Был какой-то отклик от людей с расстройствами аутического спектра или их родителей?
Да. То, что дошло до меня, это был положительный отклик. Мне это было особенно приятно, потому что я очень боялся, чтобы не обидеть никого, чтобы не показалось, что это пародия, насмешка, не дай бог. Я очень старался трогательно и внимательно, искренне с этим взаимодействовать. Не могу сказать, что мне написала тысяча людей, но 5−10−15 человек, у кого есть подобное заболевание, написали.
О ролях мечты, феномене Киркорова и желании сыграть Петросяна
Какую роль вы ждете?
Возможно, сейчас она есть — в проекте «Год рождения», над которым я работаю. Вселенная услышала меня и отправила ту роль, которую я ждал и которая очень много в себе совмещает и дает мне.

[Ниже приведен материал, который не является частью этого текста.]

(** Closing an order: any status change together with the removal of its key. *)
Lemma inv_close h r o e : same_quantities h -> pe_heap e !! r = Some o ->
  inv e -> inv (with_open (with_heap e (alter h r (pe_heap e))) (od_del (pd_cid o) (pe_open_orders e))).
Proof.
  intros S Ho [F L Hh O K].
  split; cbn [with_open with_heap pe_fee_bps pe_account pe_fills pe_heap pe_open_orders]; try done.
  - intros i x E. apply inv_alter_heap in E as (o' & E & [->|[_ ->]]); [|apply order_ok_same; [done|]]; by eapply Hh.
  - intros c i Hc. apply list_elem_of_filter in Hc as [Nc Hc]. simpl in Nc.
    destruct (O c i Hc) as (x & E & C & St). rewrite list_lookup_alter_ne; [eauto|].
    intros ->. apply Nc. by simplify_eq.
  - by apply od_del_NoDup.
Qed.

Lemma inv_place i id t1 t2 e : intent_on_grid g i -> inv e ->
  inv (with_open (with_heap e (pe_heap e ++ [mkPaperOrder i "ACKNOWLEDGED" id dzero None t1 t2]))
         (od_set (oi_client_order_id i) (length (pe_heap e)) (pe_open_orders e))).
Proof.
  intros (k & Gk & Bk) [F L Hh O K].
  split; cbn [with_open with_heap pe_fee_bps pe_account pe_fills pe_heap pe_open_orders]; try done.
  - intros r o [E|[E1 E2]]%lookup_app_Some; [by eapply Hh|].
    apply list_lookup_singleton_Some in E2 as [_ <-]. exists 0%Z, k. cbn.
    split_and!; try lia; [apply grid_zero|done].
  - intros c r Hc. apply od_in_get in Hc; [|by apply od_set_NoDup]. rewrite od_get_set in Hc.
    destruct (decide (c = oi_client_order_id i)) as [->|N].
    + injection Hc as <-. rewrite lookup_app_r, Nat.sub_diag by done. simpl. eexists. split; [done|]. by split; [|left].
    + apply od_get_Some_in in Hc. destruct (O c r Hc) as (o & E & ?). exists o. split; [|done].
      by apply lookup_app_l_Some.
  - by apply od_set_NoDup.
Qed.

Lemma inv_mark m e : inv e -> inv (with_mark e m).
Proof. by intros [F L Hh O K]. Qed.
End Invariant.

(** ** Matching *)

Lemma result_mapM_elem {A B} (f : A -> result B) l ys y : result_mapM f l = Ok ys -> y ∈ ys ->
  exists x, x ∈ l /\ f x = Ok y.
Proof.
  revert ys. induction l as [|x l IH]; simpl; intros ys E Hy.
  - injection E as <-. by apply elem_of_nil in Hy.
  - apply result_bind_ok in E as (y0 & E0 & E). apply result_bind_ok in E as (ys0 & E1 & [= <-]).
    apply elem_of_cons in Hy as [->|Hy]; [exists x; by split; [left|]|].
    destruct (IH ys0 E1 Hy) as (x' & ? & ?). exists x'. by split; [right|].
Qed.

(** What a match is: the level traded at, its price within the limit and the
    quantity the smaller of the remaining and the level size. *)
Lemma match_order_some o b p q : match_order o b = Ok (Some p, q) ->
  exists limit l size, oi_price (pd_intent o) = Some limit /\
    price_ok (oi_side (pd_intent o)) limit p = true /\
    l ∈ (match oi_side (pd_intent o) with buy => asks b | sell => bids b end) /\
    dec_of_float (lv_price l) = Ok p /\ dec_of_float (lv_size l) = Ok size /\
    q = dmin (remaining_quantity o) size.
Proof.
  unfold match_order. destruct (oi_price (pd_intent o)) as [limit|]; [|done].
  destruct (bool_decide _); [|done]. intros E. apply result_bind_ok in E as (priced & E1 & E).
  destruct (List.filter _ priced) as [|[p' l] rest] eqn:F; [done|].
  apply result_bind_ok in E as (size & Es & [= <- <-]).
  assert (I : In (p', l) (List.filter (fun pl => price_ok (oi_side (pd_intent o)) limit pl.1) priced)) by (rewrite F; by left).
  apply filter_In in I as [I1 I2]. apply list_elem_of_In in I1.
  destruct (result_mapM_elem _ _ _ _ E1 I1) as (x & Hx & Ex).
  apply result_bind_ok in Ex as (px & Ep & [= -> ->]).
  exists limit, l, size. split_and!; try done.
  unfold opposing_levels in Hx. destruct (oi_side (pd_intent o)); by apply elem_of_sorted in Hx.
Qed.

(** ** Every operation keeps the invariant, whether it returns or raises *)

Section Preservation.
Context {D : Type} `{Session D} (uuid : nat -> string) (clock : nat -> datetime).
Context (g : Z) (init : PaperAccountState) (fee_bps : dec).
#[local] Abbreviation inv w := (paper_inv g init fee_bps (w_engine w)).

Definition preserves {A} (m : M (D := D) A) : Prop := forall w, inv w -> inv (m w).1.

Lemma preserves_bind {A B} (m : M A) (k : A -> M B) :
  preserves m -> (forall a, preserves (k a)) -> preserves (se_bind _ _ _ k m).
Proof.
  intros Hm Hk w I. unfold se_bind. specialize (Hm w I). destruct (m w) as [w' [a|e]]; simpl in *; [|done].
  by apply Hk.
Qed.

Lemma preserves_keeps {A} (m : M A) : keeps_core m -> preserves m.
Proof. intros Hk w I. by apply (inv_core g init fee_bps (w_engine w)). Qed.

Lemma preserves_update f : (forall e, paper_inv g init fee_bps e -> paper_inv g init fee_bps (f e)) -> preserves (update f).
Proof. intros Hf w I. by apply Hf. Qed.

Lemma keeps_now : keeps_core (now (D := D) clock).
Proof. done. Qed.
Lemma keeps_uuid : keeps_core (fresh_uuid (D := D) uuid).
Proof. done. Qed.

Lemma new_average_ok o kf k q price : grid_val g (pd_filled_quantity o) kf -> grid_val g q k ->
  (0 <= kf)%Z -> (0 < k)%Z -> (kf + k < 10 ^ prec)%Z ->
  exists avg, new_average o (pd_filled_quantity o) (dadd (pd_filled_quantity o) q) price q = Ok avg.
Proof.
  intros Gf Gk B1 B2 B3. unfold new_average, ddiv_chk. case_match; [by eexists|].
  assert (G : grid_val g (dadd (pd_filled_quantity o) q) (kf + k)) by (apply grid_dadd; [done..|lia]).
  destruct (dtruth _) eqn:T; [by eexists|]. exfalso. unfold dtruth in T. apply negb_false_iff, Z.eqb_eq in T.
  apply dval_0_iff in T.
  assert (L : (kf + k <= 0)%Z).
  { apply (grid_le g _ _ _ _ G (grid_zero g)). rewrite T. vm_compute. discriminate. }
  lia.
Qed.

(** The tail of an iteration, once the fill is recorded. *)
Lemma preserves_settle r : preserves (
  o1 ← order_at (D := D) r;
  _ ← (if dle (remaining_quantity o1) dzero then
         _ ← set_order r (set_status "FILLED");
         update (fun e => with_open e (od_del (pd_cid o1) (pe_open_orders e)))
       else set_order r (set_status "PARTIAL_FILL"));
  t ← now clock; _ ← set_order r (set_updated t); persist_order r).
Proof.
  intros w I. unfold mbind, M_bind, se_bind at 1, order_at.
  destruct (pe_heap (w_engine w) !! r) as [o1|] eqn:Ho; [|done].
  assert (T : preserves (se_bind _ _ _ (fun t => se_bind _ _ _ (fun _ => persist_order r) (set_order r (set_updated t))) (now clock))).
  { apply preserves_bind; [by apply preserves_keeps|]. intros t. apply preserves_bind.
    - apply preserves_update. intros e. by apply inv_alter.
    - intros _. apply preserves_keeps, keeps_persist_order. }
  destruct (dle (remaining_quantity o1) dzero).
  - apply (T (mkWorld (with_open (with_heap (w_engine w) (alter (set_status "FILLED") r (pe_heap (w_engine w))))
                         (od_del (pd_cid o1) (pe_open_orders (w_engine w)))) (w_db w) (w_tick w))).
    by apply inv_close.
  - apply (T (mkWorld (with_heap (w_engine w) (alter (set_status "PARTIAL_FILL") r (pe_heap (w_engine w))))
                (w_db w) (w_tick w))).
    apply inv_alter; [done| |done]. intros o _. by right.
Qed.

Lemma preserves_fill_one symbol b r : book_on_grid g b -> preserves (fill_one uuid clock symbol b r).
Proof.
  intros Hb w I. unfold fill_one, mbind, M_bind at 1, se_bind at 1, order_at at 1.
  destruct (pe_heap (w_engine w) !! r) as [o|] eqn:Ho; [|done].
  destruct (_ || _); [done|]. unfold M_bind at 1, se_bind at 1, lift.
  destruct (match_order o b) as [[[p|] q]|x] eqn:Em; [|done|done].
  destruct (dle q dzero) eqn:Ep; [done|].
  apply match_order_some in Em as (limit & l & size & _ & _ & Hl & _ & Es & ->).
  destruct (pi_heap _ _ _ _ I r o Ho) as (kf & kq & Gf & Gq & B1 & B2).
  destruct (Hb l size) as (ks & Gs); [destruct (oi_side (pd_intent o)); set_solver|done|].
  destruct (grid_matched g o size kf kq ks Gf Gq B1 B2 Gs Ep) as (k & Gk & Bk).
  destruct (new_average_ok o kf k _ p Gf Gk) as (avg & Ea); [lia..|].
  pose proof (apply_fill_run uuid clock r o avg p _ w Ho Ea) as [Ec Ef].
  set (q := dmin (remaining_quantity o) size) in *. set (f := fill_for uuid clock w o p q) in *.
  assert (I1 : inv (apply_fill uuid clock r p q w).1).
  { apply (inv_core g init fee_bps _ _ (eq_sym Ec)).
    by apply (inv_after_fill g init fee_bps r o avg p q f (w_engine w) k kf kq). }
  unfold M_bind at 1, se_bind at 1.
  destruct (apply_fill uuid clock r p q w) as [w1 [f1|x]]; [|done]. cbn [fst] in I1.
  pose proof (preserves_settle r w1 I1) as P. revert P.
  unfold mbind, M_bind, se_bind, mret, M_ret, se_ret. repeat case_match; simpl; try done; intros; simplify_eq; done.
Qed.
End Preservation.

Section Operations.
Context {D : Type} `{Session D} (uuid : nat -> string) (clock : nat -> datetime).
Context (g : Z) (init : PaperAccountState) (fee_bps : dec).
#[local] Abbreviation pres := (preserves (D := D) g init fee_bps).

Lemma preserves_fill_loop symbol b rs : book_on_grid g b -> pres (fill_loop uuid clock symbol b rs).
Proof.
  intros Hb. induction rs as [|r rs IH]; [exact (fun w I => I)|]. apply preserves_bind; [by apply preserves_fill_one|].
  intros fs. apply preserves_bind; [done|]. exact (fun fs' w I => I).
Qed.

Lemma preserves_simulate symbol b : book_on_grid g b -> pres (simulate_fills uuid clock symbol b).
Proof.
  intros Hb. apply preserves_bind.
  - destruct (book_mark b) as [m|]; [|exact (fun w I => I)]. apply preserves_bind; [exact (fun w I => I)|]. intros a.
    apply preserves_update. intros e. apply inv_mark.
  - intros _. apply preserves_bind; [exact (fun w I => I)|]. intros e. by apply preserves_fill_loop.
Qed.

Definition opt_book_on_grid (b : option OrderBookSnapshot) : Prop :=
  match b with Some b => book_on_grid g b | None => True end.

Lemma preserves_place i book : intent_on_grid g i -> opt_book_on_grid book -> pres (place_order uuid clock i book).
Proof.
  intros Hi Hb. apply preserves_bind; [by apply preserves_keeps|]. intros id.
  apply preserves_bind; [by apply preserves_keeps|]. intros t1.
  apply preserves_bind; [by apply preserves_keeps|]. intros t2 w I.
  assert (T : pres (se_bind _ _ _ (fun _ : unit => se_bind _ _ _ (fun _ : unit => mret (length (pe_heap (w_engine w))))
      (match book with None => mret tt | Some b => se_bind _ _ _ (fun _ => mret tt) (simulate_fills uuid clock (oi_symbol i) b) end))
      (persist_order (D := D) (length (pe_heap (w_engine w)))))).
  { apply preserves_bind; [apply preserves_keeps, keeps_persist_order|]. intros _. apply preserves_bind; [|exact (fun _ w I => I)].
    destruct book as [b|]; [|exact (fun w I => I)].
    apply preserves_bind; [by apply preserves_simulate|exact (fun _ w I => I)]. }
  exact (T (mkWorld _ _ _) (inv_place g init fee_bps i _ t1 t2 _ Hi I)).
Qed.

Lemma preserves_cancel c : pres (cancel_order clock c).
Proof.
  intros w I. unfold cancel_order, mbind, M_bind, se_bind at 1, engine.
  destruct (od_get c (pe_open_orders (w_engine w))) as [r|] eqn:E; [|done].
  destruct (pi_open _ _ _ _ I c r (od_get_Some_in _ _ _ E)) as (o & Ho & <- & _).
  unfold se_bind at 1, now.
  assert (T : pres (se_bind _ _ _ (fun _ : unit => mret (Some r)) (persist_order (D := D) r))).
  { apply preserves_bind; [apply preserves_keeps, keeps_persist_order|exact (fun _ w I => I)]. }
  apply (T (mkWorld (with_open (with_heap (w_engine w) (alter (fun o => set_updated (clock (w_tick w)) (set_status "CANCELLED" o)) r (pe_heap (w_engine w))))
                         (od_del (pd_cid o) (pe_open_orders (w_engine w)))) (w_db w) (S (w_tick w)))).
  by apply inv_close.
Qed.
(* ===== verification/RateLimit.v ===== *)
(** * RateLimit: the local token bucket ([exchanges/rate_limit.py])

    [acquire] runs under a lock, so calls are serialised; [now] is the
    monotonic clock. *)

From S2P Require Import Prelude Rounding PyFloat PyDecimal PyData PyValue Models.

#[local] Open Scope string_scope.

Record TokenBucket : Type := mkBucket {
  tb_capacity : Z; tb_refill_window_seconds : Z; tb_tokens : float; tb_updated_at : float }.

Definition new_bucket (rule : RateLimitRule) (now : float) : TokenBucket :=
  mkBucket (rl_requests rule) (rl_window_seconds rule) (of_Z (rl_requests rule)) now.

(** The bucket after the refill of one [acquire]. *)
Definition refill (now : float) (b : TokenBucket) : result TokenBucket :=
  rate ← fdiv_chk (of_Z (tb_capacity b)) (of_Z (tb_refill_window_seconds b));
  let elapsed := fsub now (tb_updated_at b) in
  Ok (mkBucket (tb_capacity b) (tb_refill_window_seconds b)
        (fmin (of_Z (tb_capacity b)) (fadd (tb_tokens b) (fmul elapsed rate))) now).

(** [AsyncRateLimiter.acquire] *)
Definition acquire (now : float) (tokens : Z) : SE TokenBucket unit :=
  b ← se_get;
  b1 ← se_lift (refill now b);
  _ ← se_put b1;
  if flt (tb_tokens b1) (of_Z tokens) then
    se_raise RateLimitExceededError "exchange local rate limit exceeded"
  else se_put (mkBucket (tb_capacity b1) (tb_refill_window_seconds b1)
                 (fsub (tb_tokens b1) (of_Z tokens)) (tb_updated_at b1)).

(** ** The bucket stays within its capacity *)

Definition bucket_inv (cap win : Z) (b : TokenBucket) : Prop :=
  tb_capacity b = cap /\ tb_refill_window_seconds b = win /\
  frange (inject_Z cap) (tb_tokens b) /\ is_fin (tb_updated_at b) = true.

Lemma of_Z_exact z : (Z.abs z < 2 ^ 53)%Z -> exists q, of_Z z = Fin q /\ (q == inject_Z z)%Q.
Proof.
  intros H. assert (R : (round64 (inject_Z z) == inject_Z z)%Q) by (apply round64_repr, repr64_Z; lia).
  destruct (of_Q_bnd 53 (inject_Z z)) as [E _]; [lia| |by exists (round64 (inject_Z z))].
  unfold bnd, pow2. change (Qabs (inject_Z z)) with (inject_Z (Z.abs z)). change (inject_Z 2 ^ 53)%Q with (inject_Z (2 ^ 53)).
  rewrite <- Zle_Qle. lia.
Qed.

Lemma fadd_nonneg x y : fle (Fin 0) x = true -> fle (Fin 0) y = true -> fle (Fin 0) (fadd x y) = true.
Proof.
  intros Hx Hy. destruct x as [a|[]|], y as [b|[]|]; try done.
  apply fle_fin in Hx, Hy. apply (of_Q_mono 0 (a + b)). lra.
Qed.

Lemma fmul_nonneg_pos x k : fle (Fin 0) x = true -> (0 < k)%Q -> fle (Fin 0) (fmul x (Fin k)) = true.
Proof.
  intros Hx Hk. destruct x as [a|[]|]; try done.
  - apply fle_fin in Hx. apply (of_Q_mono 0 (a * k)). nra.
  - simpl. rewrite (Qeq_bool_pos_false k Hk). unfold qneg. by rewrite (proj2 (Qle_bool_iff 0 k)) by lra.
Qed.

Lemma fsub_nonneg a b : (b <= a)%Q -> fle (Fin 0) (fsub (Fin a) (Fin b)) = true.
Proof. intros H. apply (of_Q_mono 0 (a + Qred (- b))). rewrite Qred_correct. lra. Qed.

Lemma frange_fmin u x : (0 <= u)%Q -> fle (Fin 0) x = true -> frange u (fmin (Fin u) x).
Proof.
  intros Hu Hx. assert (A : fle (Fin 0) (fmin (Fin u) x) = true)
    by (apply fmin_glb; [by apply fle_fin|by right]).
  assert (B : fle (fmin (Fin u) x) (Fin u) = true) by (by apply fmin_le_l).
  destruct (fmin (Fin u) x) as [q|[]|]; try done. apply fle_fin in A, B. by exists q.
Qed.

Section Bucket.
Context (cap win : Z) (Hcap : (1 <= cap < 2 ^ 53)%Z) (Hwin : (1 <= win < 2 ^ 53)%Z).

(** The refill rate is a positive finite number. *)
Lemma rate_pos : exists k, fdiv_chk (of_Z cap) (of_Z win) = Ok (Fin k) /\ (0 < k)%Q.
Proof.
  destruct (of_Z_exact cap) as (c & -> & Ec); [lia|]. destruct (of_Z_exact win) as (w & -> & Ew); [lia|].
  assert (C1 : (1 <= c)%Q) by (rewrite Ec; change 1%Q with (inject_Z 1); rewrite <- Zle_Qle; lia).
  assert (W1 : (1 <= w)%Q) by (rewrite Ew; change 1%Q with (inject_Z 1); rewrite <- Zle_Qle; lia).
  assert (W2 : (w <= pow2 53)%Q).
  { rewrite Ew. change (pow2 53) with (inject_Z (2 ^ 53)). rewrite <- Zle_Qle. lia. }
  assert (C2 : bnd 53 c).
  { unfold bnd. rewrite Ec. change (Qabs (inject_Z cap)) with (inject_Z (Z.abs cap)). change (pow2 53) with (inject_Z (2 ^ 53)). rewrite <- Zle_Qle. lia. }
  unfold fdiv_chk. cbn [feq]. rewrite Qeq_bool_pos_false by lra.
  destruct (fdiv_bnd 53 c w) as [E _]; [lia|done|done|]. rewrite E. eexists. split; [done|].
  apply Qlt_le_trans with (pow2 (-53)); [apply pow2_pos|].
  assert (P : (pow2 (-53) <= c / w)%Q).
  { apply Qle_shift_div_l; [lra|]. pose proof (pow2_pos (-53)).
    assert (pow2 (-53) * w <= pow2 (-53) * pow2 53)%Q by nra.
    assert (pow2 (-53) * pow2 53 == 1)%Q by reflexivity. lra. }
  apply round64_mono in P. rewrite (round64_repr (pow2 (-53))) in P by (by apply repr64_pow2). exact P.
Qed.

Lemma refill_inv now b b1 : bucket_inv cap win b -> is_fin now = true -> fle (tb_updated_at b) now = true ->
  refill now b = Ok b1 -> bucket_inv cap win b1.
Proof.
  intros (E1 & E2 & (t & Et & Bt) & F) Fn L. unfold refill. rewrite E1, E2.
  destruct rate_pos as (k & -> & Hk). cbn [mbind result_bind]. intros [= <-].
  destruct (of_Z_exact cap) as (c & Ec & Eq); [lia|].
  destruct now as [n| |], (tb_updated_at b) as [u| |]; try done. apply fle_fin in L.
  split_and!; cbn [tb_capacity tb_refill_window_seconds tb_tokens tb_updated_at]; try done.
  assert (R : frange c (fmin (of_Z cap) (fadd (tb_tokens b) (fmul (fsub (Fin n) (Fin u)) (Fin k))))).
  { rewrite Ec, Et. apply frange_fmin.
    - rewrite Eq. change 0%Q with (inject_Z 0). rewrite <- Zle_Qle. lia.
    - apply fadd_nonneg; [apply fle_fin; lra|]. apply fmul_nonneg_pos; [by apply fsub_nonneg|done]. }
  destruct R as (q & -> & R). exists q. split; [done|]. rewrite <- Eq. done.
Qed.

(** Spending tokens that are there keeps the bucket within bounds. *)
Lemma spend_inv n b : (0 <= n < 2 ^ 53)%Z -> bucket_inv cap win b -> flt (tb_tokens b) (of_Z n) = false ->
  frange (inject_Z cap) (fsub (tb_tokens b) (of_Z n)).
Proof.
  intros Hn (_ & _ & (t & Et & Bt) & _) L. destruct (of_Z_exact n) as (m & Em & Eq); [lia|].
  rewrite Et, Em in *. apply flt_false_fle in L; [|done..]. apply fle_fin in L.
  assert (M0 : (0 <= m)%Q) by (rewrite Eq; change 0%Q with (inject_Z 0); rewrite <- Zle_Qle; lia).
  destruct (of_Z_exact cap) as (c & Ec & Ecq); [lia|].
  destruct (of_Q_range (t + Qred (- m)) (inject_Z cap) c) as (q & Q1 & Q2); [rewrite Qred_correct; lra|exact Ec|].
  exists q. split; [exact Q1|]. rewrite <- Ecq. done.
Qed.

Lemma acquire_inv now n b : bucket_inv cap win b -> is_fin now = true -> fle (tb_updated_at b) now = true ->
  (0 <= n < 2 ^ 53)%Z -> bucket_inv cap win (acquire now n b).1.
Proof.
  intros I Fn L Hn. unfold acquire, mbind, se_bind, se_get, se_lift, se_put, se_raise.
  destruct (refill now b) as [b1|] eqn:R; [|done].
  pose proof (refill_inv now b b1 I Fn L R) as I1. destruct (flt (tb_tokens b1) (of_Z n)) eqn:F; [done|].
  destruct I1 as (E1 & E2 & T & U). split_and!; cbn; try done. apply spend_inv; [done|by split_and!|done].
Qed.
End Bucket.

(** A run of calls at the given times. *)
Fixpoint acquire_run (calls : list (float * Z)) (b : TokenBucket) : TokenBucket :=
  match calls with
  | [] => b
  | (t, n) :: calls' => acquire_run calls' (acquire t n b).1
  end.

(** Finite, non-decreasing times starting at [t0]. *)
Fixpoint clock_ok (t0 : float) (calls : list (float * Z)) : bool :=
  match calls with
  | [] => true
  | (t, n) :: calls' => is_fin t && fle t0 t && (0 <=? n)%Z && (n <? 2 ^ 53)%Z && clock_ok t calls'
  end.

Lemma acquire_updated_at now n b b1 : refill now b = Ok b1 -> tb_updated_at (acquire now n b).1 = now.
Proof.
  intros R. unfold acquire, mbind, se_bind, se_get, se_lift, se_put, se_raise. rewrite R.
  assert (tb_updated_at b1 = now).
  { unfold refill in R. apply result_bind_ok in R as (r & _ & [= <-]). done. }
  by destruct (flt _ _).
Qed.

(** ** Property *)

(** For every rule with a positive rate and every sequence of calls at
    non-decreasing times, granted or refused, the number of tokens stays a
    finite number between 0 and the capacity: the limiter never grants a burst
    beyond its capacity and never goes into debt. *)
Theorem bucket_within_capacity rule t0 calls :
  (1 <= rl_requests rule < 2 ^ 53)%Z -> (1 <= rl_window_seconds rule < 2 ^ 53)%Z ->
  is_fin t0 = true -> clock_ok t0 calls = true ->
  exists q, tb_tokens (acquire_run calls (new_bucket rule t0)) = Fin q /\ (0 <= q <= inject_Z (rl_requests rule))%Q.
Proof.
  intros Hc Hw F0 Ck. set (cap := rl_requests rule) in *. set (win := rl_window_seconds rule) in *.
  assert (I : bucket_inv cap win (new_bucket rule t0) /\ tb_updated_at (new_bucket rule t0) = t0).
  { split; [|done]. split_and!; try done. destruct (of_Z_exact cap) as (c & Ec & Eq); [lia|].
    exists c. split; [exact Ec|]. rewrite Eq. split; [|lra].
    change 0%Q with (inject_Z 0). rewrite <- Zle_Qle. lia. }
  revert I Ck F0. generalize (new_bucket rule t0). revert t0.
  induction calls as [|[t n] calls IH]; intros t0 b [I U] Ck F0.
  - destruct I as (_ & _ & R & _). exact R.
  - cbn [clock_ok] in Ck. rewrite !andb_true_iff in Ck. destruct Ck as ((((C1 & C2) & C3) & C4) & C5).
    cbn [acquire_run]. apply (IH t); [|done|done]. split.
    + apply acquire_inv; [done|done|done|done|by rewrite U|lia].
    + destruct (refill t b) as [b1|] eqn:R; [by apply (acquire_updated_at t n b b1)|].
      exfalso. unfold refill in R. destruct I as (E1 & E2 & _). rewrite E1, E2 in R.
      destruct (rate_pos cap win Hc Hw) as (k & Ek & _). by rewrite Ek in R.
Qed.

Lemma bucket_within_capacity_witness :
  exists q, tb_tokens (acquire_run [(of_Z 1, 1%Z); (of_Z 2, 2%Z)] (new_bucket (mkRate 2 60) (of_Z 0))) = Fin q
            /\ (0 <= q <= 2)%Q.
Proof. apply (bucket_within_capacity (mkRate 2 60)); try (vm_compute; reflexivity); simpl; lia. Defined.
Context (uuid : nat -> string) (clock : nat -> datetime) (time : nat -> float).
Context (fpow : float -> Z -> float) (quote_hex : nat -> string -> Z -> string).
Context (cache_get : nat -> string -> result pyval) (bus_send : nat -> string -> result unit).
Context (json_loads : string -> result pyval) (model_validate : dict -> result RuntimeConfig).
Context (fromisoformat : pyval -> result datetime).
Context (st : RuntimeSettings).

(** ** Lifting the components *)

Definition gets {A} (f : Runtime -> A) : R A := fun s => (s, Ok (f s)).
Definition modify (f : Runtime -> Runtime) : R unit := fun s => (f s, Ok tt).
Definition ok_or {A} (r : result A) : R A := fun s => (s, r).

Definition paper {A} (m : M (D := D) A) : R A :=
  fun s => let '(w, r) := m (rt_world s) in (set_world w s, r).
Definition session {A} (m : SE D A) : R A := paper (db m).
Definition live {A} (m : SE (L * D) A) : R A :=
  fun s => let w := rt_world s in
           let '((l, d), r) := m (rt_live s, w_db w) in
           (set_live l (set_world (mkWorld (w_engine w) d (w_tick w)) s), r).
Definition risk {A} (m : SE RiskEngine A) : R A :=
  fun s => let '(k, r) := m (en_risk (rt_engines s)) in (set_engines (with_risk k (rt_engines s)) s, r).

Есть у меня мечта: хочется сыграть Белого из «Бригады». Это же русский супергерой — обаятельный бандит, которым ты очаровываешься, которого оправдываешь, даже когда он совершает какие-то ужасные поступки. Как Уолтер Уайт (герой сериала «Во все тяжкие», — прим.), обаятельный преступник. Это же круто, это антигерой. И супергероя: сыграть какого-нибудь Питера Паркера, Человека-паука. Ну и конечно, злодея наподобие Яго из «Отелло» или «Венецианского купца», где играл Аль Пачино. Тот же «Крестный отец», «Лицо со шрамом».
Еще я бы какой-нибудь байопик хотел. Кириллу Кяро я всю «Эпидемию» говорил, что он должен сыграть Филиппа Бедросовича. (Смеется.) Это шутка. Но в каждой шутке есть доля шутки.
А почему именно Филиппа Бедросовича?
Да это же культовая личность! Это человек, который 30 или 40 лет держит эстраду. А вот я хочу байопик про Евгения Петросяна, чтобы я его сыграл. Филипп Бедросович и Петросян — это две культовые личности. Чем мне еще нравится Филипп Бедросович — он остается на плаву, находит в себе силы, возможности. Ты вроде забываешь про него, как будто бы он исчез, и тут он — бау! — и хитяру выдает, и снова все о нем говорят. Я всю жизнь думаю: как он это делает, как ему это удается? Его эти прически, наряды, хитяры: «Снег растает, и он вода». (Поет.) Я был уверен, что «Единственная моя» — это Киркорова песня, а оказалось, что Газманова. Это для меня было открытием и событием. Но на самом деле, про Филиппа Бедросовича я больше шучу, а вот про Петросяна — это было бы, мне кажется, знойно. Я за зной. (Смеется.)